Like the characters in Benedetta, the new film by director Paul Verhoeven (co-written with David Birke), each of us will see what we want to see in its production. For some, the film merely tracks the Dutchman’s ongoing straying from the light of his earlier career; for others, it will recall the recitation of a comforting creed. Put me in the second camp. This is a film about a 17th-century lesbian nun—but also, somehow, much more.

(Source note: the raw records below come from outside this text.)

(** * An order-statistics red/black tree on a pointer heap

    Shallow embedding of [RedBlackTree.cpp].  The C++ class keeps one
    [root] pointer; its nodes live on the free store and refer to each
    other through raw [Node*] pointers (children and a parent back
    pointer).  The embedding keeps that shape: the free store is an arena
    (a list of node records indexed by address), a pointer is an optional
    address ([None] is [nullptr]), and every member function that mutates
    is a computation over the tree state that can also fail.

    The header [RedBlackTree.h], which declares [Node] and [Color], is not
    among the sources; the field names and the two colours are the ones the
    member functions use.  The [size] field is
    taken as an [int], like the key and like the counters [rankOf] and
    [select] add it to.  Text written to [cout] is not part of the model. *)

From Stdlib Require Import ZArith List Bool Lia.
From stdpp Require Import base option list.
Import ListNotations.

Open Scope Z_scope.

(** ** Machine integers *)

(** Arithmetic on [int]: 32 bits, two's complement, wrap-around written
    out. *)
Definition int_wrap (z : Z) : Z := (z + 2 ^ 31) mod 2 ^ 32 - 2 ^ 31.
Definition int_add (a b : Z) : Z := int_wrap (a + b).

(** Conversion of an [int] to [size_t] (64 bits) and back
    ([static_cast<int>]). *)
Definition size_t_of_int (z : Z) : Z := z mod 2 ^ 64.
Definition int_of_size_t (z : Z) : Z := int_wrap z.

(** ** Data model *)

Inductive Color : Type := RED | BLACK.

Definition Color_eqb (a b : Color) : bool :=
  match a, b with
  | RED, RED | BLACK, BLACK => true
  | _, _ => false
  end.

(** [Node*]: an address in the arena, or [nullptr]. *)
Abbreviation ptr := (option nat).

Definition ptr_eqb (p q : ptr) : bool :=
  match p, q with
  | None, None => true
  | Some a, Some b => Nat.eqb a b
  | _, _ => false
  end.

Definition is_null (p : ptr) : bool :=
  match p with None => true | Some _ => false end.

Record Node : Type := mkNode {
  key : Z;
  color : Color;
  left : ptr;
  right : ptr;
  parent : ptr;
  size : Z
}.

Record RedBlackTree : Type := mkTree {
  heap : list Node;
  root : ptr
}.

(** The tree a default-constructed object holds. *)
Definition empty : RedBlackTree := mkTree [] None.

(** ** Outcomes

    A call returns normally, leaves by the [runtime_error] thrown in
    [rotateWithParent] (the tree as it is when the exception is thrown is
    kept), reads or writes through a pointer that is null or not
    allocated (undefined behaviour in C++), or does not come back from a
    loop. *)
Inductive outcome (A : Type) : Type :=
| Ok (a : A)
| Throw (t : RedBlackTree)
| NullDeref
| Diverge.

Arguments Ok {A} a.
Arguments Throw {A} t.
Arguments NullDeref {A}.
Arguments Diverge {A}.

#[global] Instance outcome_ret : MRet outcome := fun A a => Ok a.
#[global] Instance outcome_bind : MBind outcome := fun A B f m =>
  match m with
  | Ok a => f a
  | Throw t => Throw t
  | NullDeref => NullDeref
  | Diverge => Diverge
  end.

(** Mutating member functions: state passing over the tree object and the
    free store. *)
Definition M (A : Type) : Type := RedBlackTree -> outcome (A * RedBlackTree).

#[global] Instance M_ret : MRet M := fun A a t => Ok (a, t).
#[global] Instance M_bind : MBind M := fun A B f m t =>
  match m t with
  | Ok (a, t') => f a t'
  | Throw t' => Throw t'
  | NullDeref => NullDeref
  | Diverge => Diverge
  end.

(** *** Reading the free store *)

(** [*p] for reading. *)
Definition deref (h : list Node) (p : ptr) : outcome Node :=
  match p with
  | None => NullDeref
  | Some a =>
      match h !! a with
      | Some nd => Ok nd
      | None => NullDeref
      end
  end.

(** [p->f] in a [const] member function. *)
Definition field {A : Type} (h : list Node) (f : Node -> A) (p : ptr) : outcome A :=
  nd ← deref h p; mret (f nd).

(** *** Primitive effects *)

Definition get_root : M ptr := fun t => Ok (root t, t).
Definition set_root (p : ptr) : M unit := fun t => Ok (tt, mkTree (heap t) p).

(** [p->f] *)
Definition get {A : Type} (f : Node -> A) (p : ptr) : M A := fun t =>
  match deref (heap t) p with
  | Ok nd => Ok (f nd, t)
  | Throw t' => Throw t'
  | NullDeref => NullDeref
  | Diverge => Diverge
  end.

(** [p->f = v], as an update [upd] of the record at [p]. *)
Definition store (upd : Node -> Node) (p : ptr) : M unit := fun t =>
  match p with
  | None => NullDeref
  | Some a =>
      match heap t !! a with
      | Some nd => Ok (tt, mkTree (<[a := upd nd]> (heap t)) (root t))
      | None => NullDeref
      end
  end.
Lemma step_stamped (allData : list Item) (e : Event) :
  clock_set e -> Forall stamped allData -> Forall stamped (step allData e).
Proof.
  intros Hclock Hall. destruct e as [now retention newData | now retention]; simpl.
  - apply Forall_forall. intros x Hx. apply ingest_subset in Hx.
    revert x Hx. apply Forall_forall.
    apply validItems_stamped; assumption.
  - unfold cleanup. apply Forall_forall. intros x Hx.
    apply filter_In in Hx. destruct Hx as [Hx _].
    rewrite Forall_forall in Hall. apply Hall, Hx.
Qed.

Lemma run_snoc (events : list Event) (e : Event) :
  run (events ++ [e]) = step (run events) e.
Proof. unfold run. rewrite fold_left_app. reflexivity. Qed.

(** Every item the hook holds has been stamped. *)
Lemma run_stamped (events : list Event) :
  Forall clock_set events -> Forall stamped (run events).
Proof.
  induction events as [| e events IH] using rev_ind; intros H.
  - constructor.
  - rewrite run_snoc. apply Forall_app in H. destruct H as [Hes He].
    apply step_stamped; [apply (Forall_inv He) | apply IH, Hes].
Qed.

(** The retention test, read on a stamped item. *)
Lemma fresh_age (now retention : Z) (item : Item) :
  stamped item -> fresh now retention item = true ->
  exists t : Z, timestamp item = Some t /\ (now - t < retention)%Z.
Proof.
  intros (t & Ht & Hne) Hf. exists t. split; [exact Ht |].
  unfold fresh in Hf. rewrite (stamped_timestamp item t now Ht Hne) in Hf.
  apply Z.ltb_lt, Hf.
Qed.
(** * WebPulse360 audit engine ([hack/app.py]): scoring analyzers and aggregator

    A shallow embedding of the page-audit service.  The four analyzers
    ([analyze_security], [analyze_performance], [analyze_seo],
    [analyze_accessibility]), the URL normalizer, the letter grade and the
    [audit] request handler are transcribed function by function.

    Modelling conventions.
    - A Python [str] is a Rocq [string]; its characters are read as the code
      points 0..255.
    - A Python [int] is a [Z].  A Python [float] is a binary64 number, a
      [spec_float] of the Standard Library with 53 bits of precision:
      every sum, difference, product and quotient is rounded to the nearest
      float, ties to even, as the hardware does; a decimal literal is the
      float nearest to it.  Where the code mixes an int into float
      arithmetic the int is converted first, as Python does.
    - Everything that lives outside the repository (the HTML parser, the
      network, the TLS handshake, the random generator, the clock, the
      [repr] of a float, [urlparse]) is a field of one record [Env]; the
      code is a function of it.  Calls to the outside world are recorded in
      a trace and the position in the random sequence is threaded as state. *)

From Stdlib Require Import Ascii String ZArith QArith Qround Lia Lqa SpecFloat.
From stdpp Require Import base strings list gmap pretty.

We shouldn’t really be shocked that Verhoeven has made a film like Benedetta, or that he was interested in the subject matter in the first place. Based on a true story (and non-fiction book), the film introduces us to its titular character, a young girl inducted (or sold) into the nunnery, who grows into one of its most strident members (played by Virginie Efira). In Benedetta’s time, plague scours the land, which in turn feeds her religious fervour. With the arrival of Bartolomea (Daphne Patakia), however, our heroine begins to feel something else. True to his reputation, Verhoeven makes sure to visualize his story’s most lurid aspects, aided by the central performances from Efira and Patakia (and classic supporting turns from Charlotte Rampling and Lambert Wilson). What’s also true here is the director’s aim: while Verhoeven does indeed lay down some wanton sexiness (and violence too, for good measure), there’s a devilish cleverness here that’s hard not to enjoy. And before the film gets too glib, there’s also its actual heart, which examines those age-old dichotomies of doubt vs. faith—or, if you prefer, the sacred and profane—in a satisfying way.
Verhoeven is no longer working with the resources he once commanded, but to some extent, Benedetta‘s chintzy production design almost starts to work in the film’s favour. Like the nun herself, Verhoeven believes in what he’s doing, so much so you may become a convert too. And if not, well, it’s possible you’ll never think of the phrase “filled by the holy spirit” in the same way again.